Search code examples
c#multithreadingoptimizationtext-filesstreamreader

How to optimize the counting of words and characters in a huge file using multithreading?


I have a very large text file around 1 GB.

I need to count the number of words and characters (non-space characters).

I have written the below code.

string fileName = "abc.txt";
long words = 0;
long characters = 0;
if (File.Exists(fileName))
{
    using (StreamReader sr = new StreamReader(fileName))
    {
        string[] fields = null;
        string text = sr.ReadToEnd();
        fields = text.Split(' ', StringSplitOptions.RemoveEmptyEntries);
        foreach (string str in fields)
        {
            characters += str.Length;
        }
        words += fields.LongLength;
    }

    Console.WriteLine("The word count is {0} and character count is {1}", words, characters);
}

Is there any way to make it faster using threads, someone has suggested me to use threads so that it will be faster?

I have found one issue in my code that will fail if the numbers of words or characters are greater than the long max value.

I have written this code assuming that there will be only English characters, but there can be non-English characters as well.

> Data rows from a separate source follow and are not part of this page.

Lemma run_ops_ind (I : World → Prop) : (∀ w o w' evs, I w → step w o = Some (w', evs) → I w') →
  ∀ ops w w' evs, I w → run_ops w ops = Some (w', evs) → I w'.
Proof.
  intros Hstep. induction ops as [|o ops IH]; intros w w' evs Hi Hr; cbn in Hr; [by injection Hr as <- _|].
  destruct (step w o) as [[w1 e1]|] eqn:Ho; cbn in Hr; [|done].
  destruct (run_ops w1 ops) as [[w2 e2]|] eqn:Hops; cbn in Hr; [|done]. injection Hr as <- _.
  eapply IH; [|exact Hops]. by eapply Hstep.
Qed.

(** C23: whatever the operations, their order, the failures and cancellations of
    writes and the restarts: at any time a schedule has at most one execution in
    flight (admitted, running or settling), and every lane at most one execution
    started by the ticks. *)
Theorem scheduler_runs_each_schedule_once_at_a_time file now b ops w evs k k' x x' :
  run_ops (boot file now b) ops = Some (w, evs) → execs w !! k = Some x → execs w !! k' = Some x' →
  (in_flight_phase (x_phase x) = true → in_flight_phase (x_phase x') = true → x_sid x = x_sid x' → k = k')
  ∧ (∀ lane, x_owner x = Fired lane → x_owner x' = Fired lane → k = k').
Proof.
  intros Hrun Hx Hx'. destruct (run_ops_ind structure structure_step _ _ _ _ (boot_structure file now b) Hrun) as [Hr _].
  split; [intros Hp Hp' Hs; by eapply (ro_once _ Hr)|]. intros lane Hf Hf'. by eapply (ro_lane _ Hr).
Qed.

End steps.

(** ** A workflow in flight *)

Module SchedulerWitness.
Import ScheduleRuns.

Lemma scheduler_runs_each_schedule_once_at_a_time_witness : ∃ x,
  execs (world_after (added ++ fired)) !! 0%nat = Some x ∧ in_flight_phase (x_phase x) = true
  ∧ x_sid x = sid ∧ x_owner x = Fired WorkLane ∧ 0%nat = 0%nat.
Proof.
  assert (run_ops (boot None 0 true) (added ++ fired)
          = Some (world_after (added ++ fired), events_of (added ++ fired))) as Hrun by (vm_compute; reflexivity).
  destruct (execs (world_after (added ++ fired)) !! 0%nat) as [x|] eqn:Hx; [|vm_compute in Hx; discriminate Hx].
  assert (in_flight_phase (x_phase x) = true ∧ x_sid x = sid ∧ x_owner x = Fired WorkLane) as (Hp & Hs & Ho).
  { assert ((λ x, (in_flight_phase (x_phase x), x_sid x, x_owner x)) <$> (execs (world_after (added ++ fired)) !! 0%nat)
            = Some (true, sid, Fired WorkLane)) as He by (vm_compute; reflexivity).
    rewrite Hx in He. cbn in He. injection He as -> -> ->. split; [reflexivity|split; reflexivity]. }
  exists x. split; [reflexivity|]. split; [exact Hp|]. split; [exact Hs|]. split; [exact Ho|].
  exact (proj1 (scheduler_runs_each_schedule_once_at_a_time None 0 true _ _ _ 0%nat 0%nat x x Hrun Hx Hx) Hp Hp eq_refl).
Defined.

End SchedulerWitness.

I am especially looking for the thread related suggestions.


Solution

  • Here is how you could tackle the problem of counting the non-whitespace characters of a huge text file efficiently, using parallelism. First we need a way to read blocks of characters in a streaming fashion. The native File.ReadLines method doesn't cut it, since the file is susceptible of having a single line. Below is a method that uses the StreamReader.ReadBlock method to grab blocks of characters of a specific size, and return them as an IEnumerable<char[]>.

    public static IEnumerable<char[]> ReadCharBlocks(String path, int blockSize)
    {
        using (var reader = new StreamReader(path))
        {
            while (true)
            {
                var block = new char[blockSize];
                var count = reader.ReadBlock(block, 0, block.Length);
                if (count == 0) break;
                if (count < block.Length) Array.Resize(ref block, count);
                yield return block;
            }
        }
    }
    

    With this method in place, it is then quite easy to parallelize the parsing of the characters blocks using PLINQ:

    public static long GetNonWhiteSpaceCharsCount(string filePath)
    {
        return Partitioner
            .Create(ReadCharBlocks(filePath, 10000), EnumerablePartitionerOptions.NoBuffering)
            .AsParallel()
            .WithDegreeOfParallelism(Environment.ProcessorCount)
            .Select(chars => chars
                .Where(c => !Char.IsWhiteSpace(c) && !Char.IsHighSurrogate(c))
                .LongCount())
            .Sum();
    }
    

    What happens above is that multiple threads are reading the file and processing the blocks, but reading the file is synchronized. Only one thread at a time is allowed to fetch the next block, by calling the IEnumerator<char[]>.MoveNext method. This behavior does not resemble a pure producer-consumer setup, where one thread would be dedicated to reading the file, but in practice the performance characteristics should be the same. That's because this particular workload has low variability. Parsing each character block should take approximately the same time. So when a thread is done with reading a block, another thread should be in the waiting list for reading the next block, resulting to the combined reading operation being almost continuous.

    The Partitioner configured with NoBuffering is used so that each thread acquires one block at a time. Without it the PLINQ utilizes chunk partitioning, which means that progressively each thread asks for more and more elements at a time. Chunk partitioning is not suitable in this case, because the mere act of enumerating is costly.

    The worker threads are provided by the ThreadPool. The current thread participates also in the processing. So in the above example, assuming that the current thread is the application's main thread, the number of threads provided by the ThreadPool is Environment.ProcessorCount - 1.

    You may need to fine-tune to operation by adjusting the blockSize (larger is better) and the MaxDegreeOfParallelism to the capabilities of your hardware. The Environment.ProcessorCount may be too many, and 2 could probably be enough.

    The problem of counting the words is significantly more difficult, because a word may span more than one character blocks. It is even possible that the whole 1 GB file contains a single word. You may try to solve this problem by studying the source code of the StreamReader.ReadLine method, that has to deal with the same kind of problem. Tip: if one block ends with a non-whitespace character, and the next block starts with a non-whitespace character as well, there is certainly a word split in half there. You could keep track of the number of split-in-half words, and eventually subtract this number from the total number of words.